--- START ---

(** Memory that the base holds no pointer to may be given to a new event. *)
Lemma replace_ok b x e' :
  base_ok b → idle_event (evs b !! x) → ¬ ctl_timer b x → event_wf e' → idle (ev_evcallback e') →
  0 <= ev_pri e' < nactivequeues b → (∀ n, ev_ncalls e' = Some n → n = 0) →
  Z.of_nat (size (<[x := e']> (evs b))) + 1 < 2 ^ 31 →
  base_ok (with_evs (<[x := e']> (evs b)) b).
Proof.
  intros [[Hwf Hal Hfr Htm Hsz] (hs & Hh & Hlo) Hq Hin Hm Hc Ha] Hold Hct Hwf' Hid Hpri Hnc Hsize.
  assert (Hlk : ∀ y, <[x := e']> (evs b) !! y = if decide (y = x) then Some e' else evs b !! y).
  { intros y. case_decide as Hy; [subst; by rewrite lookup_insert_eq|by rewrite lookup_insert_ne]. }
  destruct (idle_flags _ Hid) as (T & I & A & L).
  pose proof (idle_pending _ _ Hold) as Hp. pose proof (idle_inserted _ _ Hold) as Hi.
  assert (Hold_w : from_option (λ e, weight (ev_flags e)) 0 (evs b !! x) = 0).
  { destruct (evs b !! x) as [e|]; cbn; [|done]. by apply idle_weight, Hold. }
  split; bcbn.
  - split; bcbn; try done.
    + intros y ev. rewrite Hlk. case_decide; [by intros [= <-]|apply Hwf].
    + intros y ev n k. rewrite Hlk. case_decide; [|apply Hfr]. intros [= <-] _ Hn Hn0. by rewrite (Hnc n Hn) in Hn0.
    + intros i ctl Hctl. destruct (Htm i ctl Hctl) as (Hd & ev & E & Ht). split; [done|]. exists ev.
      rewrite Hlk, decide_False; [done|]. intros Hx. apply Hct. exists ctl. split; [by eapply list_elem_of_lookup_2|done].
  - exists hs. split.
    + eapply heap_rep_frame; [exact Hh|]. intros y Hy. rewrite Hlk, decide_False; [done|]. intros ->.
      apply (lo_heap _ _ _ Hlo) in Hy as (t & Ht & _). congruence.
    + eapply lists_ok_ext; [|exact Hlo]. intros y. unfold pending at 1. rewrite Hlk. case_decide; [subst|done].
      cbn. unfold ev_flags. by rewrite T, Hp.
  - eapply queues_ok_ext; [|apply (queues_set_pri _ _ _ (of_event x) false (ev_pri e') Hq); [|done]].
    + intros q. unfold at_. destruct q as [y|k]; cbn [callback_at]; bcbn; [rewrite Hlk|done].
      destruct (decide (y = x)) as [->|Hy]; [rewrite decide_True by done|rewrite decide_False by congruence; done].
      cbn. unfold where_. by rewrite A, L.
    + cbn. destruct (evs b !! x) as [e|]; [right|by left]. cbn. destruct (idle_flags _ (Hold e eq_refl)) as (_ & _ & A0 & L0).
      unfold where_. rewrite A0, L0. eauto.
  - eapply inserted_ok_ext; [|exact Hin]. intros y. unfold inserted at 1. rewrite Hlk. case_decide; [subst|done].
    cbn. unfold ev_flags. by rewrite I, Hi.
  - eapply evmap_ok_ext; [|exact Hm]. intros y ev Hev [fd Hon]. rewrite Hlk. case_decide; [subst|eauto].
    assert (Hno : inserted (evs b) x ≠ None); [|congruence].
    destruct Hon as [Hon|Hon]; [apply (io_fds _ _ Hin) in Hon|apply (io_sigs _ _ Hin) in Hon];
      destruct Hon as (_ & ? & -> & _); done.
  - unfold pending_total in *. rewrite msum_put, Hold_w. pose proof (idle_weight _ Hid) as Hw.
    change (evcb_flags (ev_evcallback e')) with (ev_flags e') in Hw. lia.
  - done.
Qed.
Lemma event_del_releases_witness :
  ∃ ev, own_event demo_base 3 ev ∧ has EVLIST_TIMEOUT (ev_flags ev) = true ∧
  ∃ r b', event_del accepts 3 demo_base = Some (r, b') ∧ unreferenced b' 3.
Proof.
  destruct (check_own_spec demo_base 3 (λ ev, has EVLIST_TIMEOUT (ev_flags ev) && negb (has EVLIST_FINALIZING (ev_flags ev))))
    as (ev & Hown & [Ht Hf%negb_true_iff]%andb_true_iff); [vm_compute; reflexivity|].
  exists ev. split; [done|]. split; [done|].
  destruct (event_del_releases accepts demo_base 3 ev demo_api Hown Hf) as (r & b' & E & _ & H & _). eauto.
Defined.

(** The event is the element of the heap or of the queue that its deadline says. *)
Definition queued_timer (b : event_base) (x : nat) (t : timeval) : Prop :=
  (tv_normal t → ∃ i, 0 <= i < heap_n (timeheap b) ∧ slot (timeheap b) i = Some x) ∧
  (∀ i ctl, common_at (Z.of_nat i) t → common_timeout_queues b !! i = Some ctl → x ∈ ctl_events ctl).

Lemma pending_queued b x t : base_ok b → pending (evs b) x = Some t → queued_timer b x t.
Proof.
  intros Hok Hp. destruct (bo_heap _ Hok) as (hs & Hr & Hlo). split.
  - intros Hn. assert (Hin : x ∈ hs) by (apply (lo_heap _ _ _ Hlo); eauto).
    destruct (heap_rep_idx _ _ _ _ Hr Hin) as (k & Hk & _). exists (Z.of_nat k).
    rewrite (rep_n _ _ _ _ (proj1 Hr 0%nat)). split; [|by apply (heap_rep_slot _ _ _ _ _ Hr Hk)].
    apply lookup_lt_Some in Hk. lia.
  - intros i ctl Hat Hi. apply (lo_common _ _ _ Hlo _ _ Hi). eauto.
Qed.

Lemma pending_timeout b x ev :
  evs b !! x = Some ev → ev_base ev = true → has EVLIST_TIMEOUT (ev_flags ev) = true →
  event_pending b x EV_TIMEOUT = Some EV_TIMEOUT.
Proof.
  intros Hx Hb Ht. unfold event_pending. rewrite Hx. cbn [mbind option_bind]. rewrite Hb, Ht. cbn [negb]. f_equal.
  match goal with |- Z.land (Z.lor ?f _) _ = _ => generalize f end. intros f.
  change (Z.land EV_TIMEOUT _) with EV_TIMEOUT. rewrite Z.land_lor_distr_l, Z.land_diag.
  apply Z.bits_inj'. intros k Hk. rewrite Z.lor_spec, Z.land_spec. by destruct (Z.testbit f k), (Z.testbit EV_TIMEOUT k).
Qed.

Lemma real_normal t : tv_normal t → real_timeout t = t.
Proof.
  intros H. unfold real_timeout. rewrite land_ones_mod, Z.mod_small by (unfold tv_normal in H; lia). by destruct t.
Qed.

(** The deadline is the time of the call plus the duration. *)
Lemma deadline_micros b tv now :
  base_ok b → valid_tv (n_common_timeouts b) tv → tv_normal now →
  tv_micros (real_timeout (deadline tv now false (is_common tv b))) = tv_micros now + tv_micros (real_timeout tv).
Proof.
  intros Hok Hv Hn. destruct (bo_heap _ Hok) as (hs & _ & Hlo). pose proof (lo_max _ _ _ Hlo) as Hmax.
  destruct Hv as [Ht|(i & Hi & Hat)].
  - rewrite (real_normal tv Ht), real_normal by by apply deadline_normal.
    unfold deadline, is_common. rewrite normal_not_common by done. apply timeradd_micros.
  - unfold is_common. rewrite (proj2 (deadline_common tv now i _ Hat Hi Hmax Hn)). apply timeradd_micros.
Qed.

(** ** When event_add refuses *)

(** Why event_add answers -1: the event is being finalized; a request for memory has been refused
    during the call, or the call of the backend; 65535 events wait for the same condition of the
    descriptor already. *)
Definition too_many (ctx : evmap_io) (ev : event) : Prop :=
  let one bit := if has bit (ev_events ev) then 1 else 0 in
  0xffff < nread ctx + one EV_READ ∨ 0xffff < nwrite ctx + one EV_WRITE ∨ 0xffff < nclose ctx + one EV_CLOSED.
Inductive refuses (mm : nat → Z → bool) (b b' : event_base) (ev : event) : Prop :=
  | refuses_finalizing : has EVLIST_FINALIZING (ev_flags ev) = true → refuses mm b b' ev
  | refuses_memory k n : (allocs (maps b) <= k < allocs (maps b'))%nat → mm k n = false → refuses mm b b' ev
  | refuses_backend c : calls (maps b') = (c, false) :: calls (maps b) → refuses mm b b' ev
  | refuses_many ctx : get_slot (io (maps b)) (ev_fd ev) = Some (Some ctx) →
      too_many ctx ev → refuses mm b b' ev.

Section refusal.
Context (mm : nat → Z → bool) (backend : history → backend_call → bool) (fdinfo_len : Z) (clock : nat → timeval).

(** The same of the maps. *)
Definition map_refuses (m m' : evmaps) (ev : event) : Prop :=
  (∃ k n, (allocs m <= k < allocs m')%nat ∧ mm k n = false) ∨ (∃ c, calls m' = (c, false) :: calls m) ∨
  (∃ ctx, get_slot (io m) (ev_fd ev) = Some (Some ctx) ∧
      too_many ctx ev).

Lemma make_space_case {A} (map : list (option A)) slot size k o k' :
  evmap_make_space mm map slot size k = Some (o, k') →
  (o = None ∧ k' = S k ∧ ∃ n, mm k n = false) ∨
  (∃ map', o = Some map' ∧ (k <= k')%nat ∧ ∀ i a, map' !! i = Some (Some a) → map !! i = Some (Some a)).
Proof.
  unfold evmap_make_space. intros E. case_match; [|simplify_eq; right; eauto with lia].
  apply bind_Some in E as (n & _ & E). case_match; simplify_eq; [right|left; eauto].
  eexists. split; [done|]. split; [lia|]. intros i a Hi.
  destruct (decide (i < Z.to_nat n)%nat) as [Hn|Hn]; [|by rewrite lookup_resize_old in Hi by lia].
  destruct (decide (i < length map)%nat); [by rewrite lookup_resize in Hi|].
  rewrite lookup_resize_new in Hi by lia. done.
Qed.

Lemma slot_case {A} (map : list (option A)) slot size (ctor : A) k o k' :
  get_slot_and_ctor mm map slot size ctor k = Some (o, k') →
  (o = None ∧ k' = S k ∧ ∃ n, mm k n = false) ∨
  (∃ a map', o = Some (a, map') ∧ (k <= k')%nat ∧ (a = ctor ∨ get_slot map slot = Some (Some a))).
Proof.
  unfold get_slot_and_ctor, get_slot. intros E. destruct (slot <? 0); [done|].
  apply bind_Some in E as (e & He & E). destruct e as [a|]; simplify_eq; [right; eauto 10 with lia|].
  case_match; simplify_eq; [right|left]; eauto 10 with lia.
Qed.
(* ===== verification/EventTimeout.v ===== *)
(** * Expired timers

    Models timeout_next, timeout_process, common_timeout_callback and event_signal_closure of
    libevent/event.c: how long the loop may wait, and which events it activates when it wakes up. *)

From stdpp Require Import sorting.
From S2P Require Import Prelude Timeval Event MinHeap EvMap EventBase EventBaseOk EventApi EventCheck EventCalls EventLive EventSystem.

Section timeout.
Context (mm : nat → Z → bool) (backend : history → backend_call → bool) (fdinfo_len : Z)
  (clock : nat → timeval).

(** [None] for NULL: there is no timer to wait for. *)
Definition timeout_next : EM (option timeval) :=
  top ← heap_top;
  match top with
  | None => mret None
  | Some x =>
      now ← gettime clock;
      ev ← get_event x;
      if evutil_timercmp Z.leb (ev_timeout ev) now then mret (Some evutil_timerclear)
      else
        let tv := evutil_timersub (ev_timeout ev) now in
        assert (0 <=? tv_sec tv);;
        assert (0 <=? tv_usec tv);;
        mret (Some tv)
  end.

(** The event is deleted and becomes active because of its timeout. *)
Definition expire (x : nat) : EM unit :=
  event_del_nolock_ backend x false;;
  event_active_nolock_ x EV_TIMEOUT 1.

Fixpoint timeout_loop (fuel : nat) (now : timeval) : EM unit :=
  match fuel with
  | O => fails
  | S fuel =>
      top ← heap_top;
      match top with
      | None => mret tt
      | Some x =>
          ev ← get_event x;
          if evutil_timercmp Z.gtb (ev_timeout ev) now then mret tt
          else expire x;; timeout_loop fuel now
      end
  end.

--- END ---

* _Task item_
What lines of the preceding data include the string "Import"? Pull them out.

* _Response to this task_
From stdpp Require Import sorting.
From S2P Require Import Prelude Timeval Event MinHeap EvMap EventBase EventBaseOk EventApi EventCheck EventCalls EventLive EventSystem.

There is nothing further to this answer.